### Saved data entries
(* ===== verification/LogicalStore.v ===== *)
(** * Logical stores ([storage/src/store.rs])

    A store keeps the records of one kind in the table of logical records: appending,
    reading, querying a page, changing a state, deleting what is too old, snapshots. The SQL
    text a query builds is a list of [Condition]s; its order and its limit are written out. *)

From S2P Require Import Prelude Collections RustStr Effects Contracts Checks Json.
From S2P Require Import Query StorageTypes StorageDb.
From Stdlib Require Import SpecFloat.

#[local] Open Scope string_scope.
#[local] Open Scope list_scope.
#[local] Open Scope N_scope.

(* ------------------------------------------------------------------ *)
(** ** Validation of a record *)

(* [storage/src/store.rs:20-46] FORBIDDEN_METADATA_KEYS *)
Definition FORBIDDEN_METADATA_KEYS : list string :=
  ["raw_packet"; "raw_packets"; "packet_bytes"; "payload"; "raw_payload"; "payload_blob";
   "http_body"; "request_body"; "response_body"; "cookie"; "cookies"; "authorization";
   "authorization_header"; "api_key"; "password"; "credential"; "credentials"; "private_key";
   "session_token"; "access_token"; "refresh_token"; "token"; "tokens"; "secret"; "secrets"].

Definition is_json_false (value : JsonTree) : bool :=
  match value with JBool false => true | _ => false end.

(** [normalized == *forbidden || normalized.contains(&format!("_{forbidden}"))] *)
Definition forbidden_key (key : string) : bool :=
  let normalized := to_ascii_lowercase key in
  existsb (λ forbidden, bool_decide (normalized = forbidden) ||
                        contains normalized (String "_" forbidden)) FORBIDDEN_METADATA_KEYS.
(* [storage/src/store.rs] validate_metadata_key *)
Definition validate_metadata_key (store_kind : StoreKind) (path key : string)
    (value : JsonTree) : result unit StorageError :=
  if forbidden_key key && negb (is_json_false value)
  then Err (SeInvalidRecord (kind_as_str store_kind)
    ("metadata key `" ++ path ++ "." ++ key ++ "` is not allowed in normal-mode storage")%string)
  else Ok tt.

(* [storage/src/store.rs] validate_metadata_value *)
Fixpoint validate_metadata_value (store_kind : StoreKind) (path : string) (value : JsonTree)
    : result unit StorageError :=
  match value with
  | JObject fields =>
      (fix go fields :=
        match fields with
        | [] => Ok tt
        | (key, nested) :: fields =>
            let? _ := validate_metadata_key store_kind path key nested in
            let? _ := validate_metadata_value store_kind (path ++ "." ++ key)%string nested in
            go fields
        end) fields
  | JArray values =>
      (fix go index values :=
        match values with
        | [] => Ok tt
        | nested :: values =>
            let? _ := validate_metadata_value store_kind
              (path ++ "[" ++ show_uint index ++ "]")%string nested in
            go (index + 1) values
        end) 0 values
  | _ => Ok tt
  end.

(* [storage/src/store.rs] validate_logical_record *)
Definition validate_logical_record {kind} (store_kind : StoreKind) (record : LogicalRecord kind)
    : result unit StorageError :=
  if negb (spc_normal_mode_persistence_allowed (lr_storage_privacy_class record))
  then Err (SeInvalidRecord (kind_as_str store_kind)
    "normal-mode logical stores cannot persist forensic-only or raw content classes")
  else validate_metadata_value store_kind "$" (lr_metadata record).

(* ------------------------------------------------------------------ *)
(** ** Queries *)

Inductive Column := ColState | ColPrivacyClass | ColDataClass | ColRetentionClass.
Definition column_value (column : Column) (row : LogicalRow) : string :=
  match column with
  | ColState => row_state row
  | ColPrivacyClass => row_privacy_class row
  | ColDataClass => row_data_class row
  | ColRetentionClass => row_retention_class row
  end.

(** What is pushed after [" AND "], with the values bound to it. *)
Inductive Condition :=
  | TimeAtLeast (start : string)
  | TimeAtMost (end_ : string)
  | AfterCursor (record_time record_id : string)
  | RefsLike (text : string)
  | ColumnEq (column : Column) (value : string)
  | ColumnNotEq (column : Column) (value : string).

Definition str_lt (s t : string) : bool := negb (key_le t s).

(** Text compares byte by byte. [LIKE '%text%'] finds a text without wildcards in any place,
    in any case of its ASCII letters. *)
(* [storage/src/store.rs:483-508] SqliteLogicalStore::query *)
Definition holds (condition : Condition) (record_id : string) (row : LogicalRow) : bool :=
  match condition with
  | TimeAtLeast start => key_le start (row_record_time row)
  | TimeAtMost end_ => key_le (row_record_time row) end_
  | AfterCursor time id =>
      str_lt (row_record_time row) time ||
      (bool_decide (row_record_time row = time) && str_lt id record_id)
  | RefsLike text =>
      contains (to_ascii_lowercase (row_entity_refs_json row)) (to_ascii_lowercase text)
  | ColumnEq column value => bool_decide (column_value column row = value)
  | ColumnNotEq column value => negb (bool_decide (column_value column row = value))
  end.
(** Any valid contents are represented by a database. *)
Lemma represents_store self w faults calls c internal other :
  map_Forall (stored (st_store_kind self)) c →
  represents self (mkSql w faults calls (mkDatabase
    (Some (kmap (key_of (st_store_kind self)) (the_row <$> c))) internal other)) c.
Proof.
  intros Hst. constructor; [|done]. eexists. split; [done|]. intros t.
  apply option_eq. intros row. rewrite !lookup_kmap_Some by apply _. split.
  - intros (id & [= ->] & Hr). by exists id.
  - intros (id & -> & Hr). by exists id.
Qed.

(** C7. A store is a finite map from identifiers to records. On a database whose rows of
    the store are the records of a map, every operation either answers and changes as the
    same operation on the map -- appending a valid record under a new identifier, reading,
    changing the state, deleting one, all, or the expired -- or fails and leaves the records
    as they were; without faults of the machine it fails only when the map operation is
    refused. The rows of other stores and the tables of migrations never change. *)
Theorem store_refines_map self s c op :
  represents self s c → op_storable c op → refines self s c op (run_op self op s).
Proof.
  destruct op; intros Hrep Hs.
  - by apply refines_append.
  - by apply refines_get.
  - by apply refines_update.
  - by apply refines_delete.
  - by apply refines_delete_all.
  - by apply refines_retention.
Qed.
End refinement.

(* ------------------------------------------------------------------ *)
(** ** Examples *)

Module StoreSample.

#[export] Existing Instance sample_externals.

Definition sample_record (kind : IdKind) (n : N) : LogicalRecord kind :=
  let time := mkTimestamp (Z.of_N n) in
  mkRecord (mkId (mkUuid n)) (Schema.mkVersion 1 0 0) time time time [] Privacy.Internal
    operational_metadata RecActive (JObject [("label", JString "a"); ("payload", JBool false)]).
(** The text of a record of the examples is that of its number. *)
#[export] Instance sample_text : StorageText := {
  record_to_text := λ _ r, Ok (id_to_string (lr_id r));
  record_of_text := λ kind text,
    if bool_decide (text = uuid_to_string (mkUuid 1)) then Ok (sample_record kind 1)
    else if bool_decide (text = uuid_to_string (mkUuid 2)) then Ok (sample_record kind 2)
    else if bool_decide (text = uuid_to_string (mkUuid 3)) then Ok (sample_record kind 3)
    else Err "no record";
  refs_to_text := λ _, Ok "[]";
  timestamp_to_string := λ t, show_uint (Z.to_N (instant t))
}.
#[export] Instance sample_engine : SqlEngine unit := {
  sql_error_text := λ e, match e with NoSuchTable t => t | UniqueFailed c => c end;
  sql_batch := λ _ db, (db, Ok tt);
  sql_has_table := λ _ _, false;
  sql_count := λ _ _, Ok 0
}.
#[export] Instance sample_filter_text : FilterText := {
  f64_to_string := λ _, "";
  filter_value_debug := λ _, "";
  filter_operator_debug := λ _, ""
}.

### Required work
Copy out all lines above that include the string "only".

### Written solution
    "normal-mode logical stores cannot persist forensic-only or raw content classes")
    as they were; without faults of the machine it fails only when the map operation is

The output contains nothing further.